Официант принес на подносе две тарелки солянки мясной, ставил перед ними.

— Что здесь было раньше? — спросил Лесов. — Вот где гостиница стоит.

Официант удивился:

— Гостиница и была.

— А до нее?

— А чо до нее? Она и была, — выговор у официанта северный, окающий, мягкие прямые волосы распадались надвое. — Вы не здешние?

— Приезжие.

С долей снисходительности в голосе официант разъяснил:

— И раньше гостиница была. Она стародавняя.

— Понятно.

Рука Лесова, разливавшая в стопки из графина, чуть вздрагивала, стекло позвякивало о стекло. Впервые Дима увидел: рука старая, вспухшие вены, истончившаяся кожа. Весь день ему было жаль отца: и там, когда сидели и молчали, и теперь. Отец был всегда и несомненно, а тут вдруг впервые так близко увидал: пройдет сколько-то времени, и отца не будет.

— Давай за тебя выпьем. Помнишь, я, кажется, в четвертом был классе, учительница попросила привести тебя к нам в День Победы. Я почему-то стеснялся. И ты смущен был. Мальчишка спросил тебя: «Дядя, вы — ветеринар?» Помнишь? А я с этим сознанием вырос: ты был на той войне. И сто лет пройдет, и двести, она не забудется.
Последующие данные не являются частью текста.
Lemma keep_unlocked hw i v e :
  unlocked hw → (e `div` 4 = i)%nat → keep_locked (pmpconfig_get hw i) v (e `mod` 4) = byte (e `mod` 4) v.
Proof.
  intros Hu <-. unfold keep_locked. specialize (Hu e). unfold entry_locked, entry_cfg in Hu. by rewrite Hu.
Qed.

(** The configuration word of region [x] changes its two entries only. *)
Lemma entry_cfg_write x cfg hw MAX e :
  sized MAX hw → unlocked hw → (x < MAX)%nat → 0 ≤ cfg < 256 →
  entry_cfg (pmpconfig_set (x `div` 2)
    (Z.lor (Z.shiftl (Z.lor 0 (Z.shiftl cfg 8)) (if (x `mod` 2 =? 0)%nat then 0 else 16))
           (Z.land (pmpconfig_get hw (x `div` 2)) (if (x `mod` 2 =? 0)%nat then 4294901760 else 65535))) hw) e =
  if (e =? 2 * x)%nat then 0 else if (e =? 2 * x + 1)%nat then cfg else entry_cfg hw e.
Proof.
  intros [Ha Hl] Hu Hx Hc. rewrite entry_cfg_set.
  assert (Hm : (e `mod` 4 < 4)%nat) by (apply Nat.mod_upper_bound; lia).
  case_bool_decide as Hd.
  - destruct Hd as [Hd _]. rewrite keep_unlocked, region_word_byte by done.
    destruct (Nat.eqb_spec e (2 * x)), (Nat.eqb_spec e (2 * x + 1)),
      (Nat.eqb_spec (e `mod` 4) (2 * (x `mod` 2))), (Nat.eqb_spec (e `mod` 4) (2 * (x `mod` 2) + 1));
      try lia; try done. unfold entry_cfg. by rewrite Hd.
  - destruct (Nat.eqb_spec e (2 * x)), (Nat.eqb_spec e (2 * x + 1)); try done; exfalso; apply Hd; lia.
Qed.

Lemma unlocked_writable hw e : unlocked hw → addr_writable hw e = true.
Proof. intros Hu. unfold addr_writable. by rewrite !Hu. Qed.

(** What a write of region [x] leaves in entry [e]. *)
Definition written_cfg (x : nat) (r : option PMPRegion) (hw : PMP) (e : nat) : Z :=
  if (e =? 2 * x)%nat then 0 else if (e =? 2 * x + 1)%nat then cfg_of r else entry_cfg hw e.

Definition written_addr (x : nat) (r : option PMPRegion) (hw : PMP) (e : nat) : Z :=
  match r with
  | Some r =>
      if (e =? 2 * x)%nat then (pmp_location r).1 / 4
      else if (e =? 2 * x + 1)%nat then wrap32 ((pmp_location r).1 + (pmp_location r).2) / 4
      else entry_addr hw e
  | None => entry_addr hw e
  end.

Lemma cfg_of_range r : (∀ r', r = Some r' → region_ok r') → 0 ≤ cfg_of r < 128.
Proof. destruct r as [r|]; cbn; [|lia]. intros H. apply (H r eq_refl). Qed.

Lemma unlocked_by hw f : (∀ e, entry_cfg hw e = f e) → (∀ e, Z.testbit (f e) 7 = false) → unlocked hw.
Proof. intros H1 H2 e. unfold entry_locked. by rewrite H1. Qed.

Lemma low_bit7 v : 0 ≤ v < 128 → Z.testbit v 7 = false.
Proof.
  intros Hv. destruct (Z.eq_dec v 0) as [->|]; [done|]. apply Z.bits_above_log2; [lia|].
  apply Z.log2_lt_pow2; lia.
Qed.

Lemma written_cfg_unlocked x r hw :
  (∀ r', r = Some r' → region_ok r') → unlocked hw → ∀ e, Z.testbit (written_cfg x r hw e) 7 = false.
Proof.
  intros Hr Hu e. unfold written_cfg. destruct (e =? 2 * x)%nat; [done|].
  destruct (e =? 2 * x + 1)%nat; [by apply low_bit7, cfg_of_range|apply Hu].
Qed.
Лесов понял. И взгляд заметил, каким сын посмотрел на его руку. Он подмигнул дружески:

— Ничего, сын, ничего. Хотя, конечно, не так представлялось. «Кончается наша дорога, дорога пришедших с войны…» Это все нормально, хорошие стихи. Но вот если б они встали из могил да увидели, во что превратилась наша победа… Эх, вы-и! — сказали бы. У Ницше есть: люди убеждений не годятся для фундаментальных дел. Убеждения становятся тюрьмами. И верующий не принадлежит себе, он способен быть только средством. Сильный свободен от всяких убеждений. А мы были люди убеждений. И верили. Не ему, конечно, в нем только воплощение нашли. Откуда было знать, что они два сапога — пара: наш и Гитлер. Мне было восемь лет, а его портрет усатый на доме напротив висел. И все детство он смотрел на меня, я и вырос под его портретом, под взглядом его отеческим. Вот они оба свободны были от всяких убеждений, люди для них — средство. Ну, и какие же они фундаментальные дела совершили, что оставили после себя? Разрушили и опустошили полмира, вот и все дела. Из народа выбиты самые лучшие, а эта рана не скоро зарастает, если зарастает вообще. Знаешь, чего мы с матерью больше всего боялись? Боялись, вырастете вы с Дашей и спросите нас: как же в такой жизни, когда полстраны в лагерях, когда… Да что говорить! Как вы могли жить нормально, любить?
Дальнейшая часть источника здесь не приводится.